* **What to do**: Please print only the top portion of the entries below, ending with the line that contains "leaf_at path key s = leaf_at", exactly as written.

* **Given data**:

Lemma leaf_changed servers changes W s n :
  writes servers changes W → foldl change_entry (servers, 0%nat) changes = (s, n) →
  (∀ name c a, W name = Some (c, a) →
     leaf_at [name] "command" s = Some (TvString c) ∧
     leaf_at [name] "args" s = Some (TvArray (TvString <$> a))) ∧
  (∀ path key, ¬ (∃ name, is_Some (W name) ∧ path = [name] ∧ key ∈ ["command"; "args"]) →
     leaf_at path key s = leaf_at path key servers) ∧
  n = count_if (λ name, bool_decide (is_Some (W name))) changes.*1.
Proof.
  intros Hw Hf. destruct (change_all _ _ _ _ (wr_keys _ _ _ Hw) Hf) as (Hin & Hout & Hn).
  assert (∀ name e t c a, W name = Some (c, a) → toml_get name servers = Some e → as_table_like e = Some t →
    toml_get name s = Some (set_codex_command_args e c a)) as Hset.
  { intros name e t c a HW Hg Ht. destruct (wr_named _ _ _ Hw name) as (Hc & _); [by rewrite HW; eauto|].
    apply list_elem_of_fmap in Hc as ([k ch] & -> & Hc). simpl in *.
    rewrite (Hin k ch e Hc Hg). by rewrite (wr_change _ _ _ Hw k ch e Hc Hg), HW. }
  assert (∀ name, W name = None → toml_get name s = toml_get name servers) as Hkeep.
  { intros name HW. destruct (decide (name ∈ changes.*1)) as [Hc|Hc]; [|by apply Hout; left].
    apply list_elem_of_fmap in Hc as ([k ch] & -> & Hc). simpl in *.
    destruct (toml_get k servers) as [e|] eqn:Hg; [|rewrite <- Hg; by apply Hout; right].
    rewrite (Hin k ch e Hc Hg). by rewrite (wr_change _ _ _ Hw k ch e Hc Hg), HW. }
  split_and!.
  - intros name c a HW. destruct (wr_named _ _ _ Hw name) as (_ & e & t & Hg & Ht & Hp); [by rewrite HW; eauto|].
    destruct (set_leaves e t c a Ht Hp) as (t' & Ht' & Hc & Ha & _). cbn [leaf_at]. unfold table_at.
    rewrite (Hset name e t c a HW Hg Ht). cbn [mbind option_bind]. by rewrite Ht'.
  - intros [|name rest] key Hno; cbn [leaf_at].
    + unfold leaf_of. destruct (W key) as [[c a]|] eqn:HW; [|by rewrite Hkeep].
      destruct (wr_named _ _ _ Hw key) as (_ & e & t & Hg & Ht & Hp); [by rewrite HW; eauto|].
      destruct (set_leaves e t c a Ht Hp) as (t' & Ht' & _).
      rewrite (Hset key e t c a HW Hg Ht), Hg. cbn [mbind option_bind].
      by rewrite (toml_table_content _ _ Ht), (toml_table_content _ _ Ht').
    + unfold table_at. destruct (W name) as [[c a]|] eqn:HW; [|by rewrite Hkeep].
      destruct (wr_named _ _ _ Hw name) as (_ & e & t & Hg & Ht & Hp); [by rewrite HW; eauto|].
      destruct (set_leaves e t c a Ht Hp) as (t' & Ht' & _ & _ & Hsame).
      rewrite (Hset name e t c a HW Hg Ht), Hg. cbn [mbind option_bind]. rewrite Ht, Ht'.
      apply Hsame. intros [-> Hk]. apply Hno. exists name. by rewrite HW; eauto.
  - rewrite Hn. apply count_if_keys. intros [k ch] Hc. unfold effective. cbn [fst snd].
    apply bool_decide_ext. destruct (W k) as [[c a]|] eqn:HW.
    + destruct (wr_named _ _ _ Hw k) as (_ & e & t & Hg & _); [by rewrite HW; eauto|].
      rewrite Hg. cbn [mbind option_bind]. rewrite (wr_change _ _ _ Hw k ch e Hc Hg), HW. split; intros _; by eexists.
    + destruct (toml_get k servers) as [e|] eqn:Hg; [|split; by intros []]. cbn [mbind option_bind].
      rewrite (wr_change _ _ _ Hw k ch e Hc Hg), HW. split; by intros [].
Qed.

* **Solved exercise**:
Lemma leaf_changed servers changes W s n :
  writes servers changes W → foldl change_entry (servers, 0%nat) changes = (s, n) →
  (∀ name c a, W name = Some (c, a) →
     leaf_at [name] "command" s = Some (TvString c) ∧
     leaf_at [name] "args" s = Some (TvArray (TvString <$> a))) ∧
  (∀ path key, ¬ (∃ name, is_Some (W name) ∧ path = [name] ∧ key ∈ ["command"; "args"]) →
     leaf_at path key s = leaf_at path key servers) ∧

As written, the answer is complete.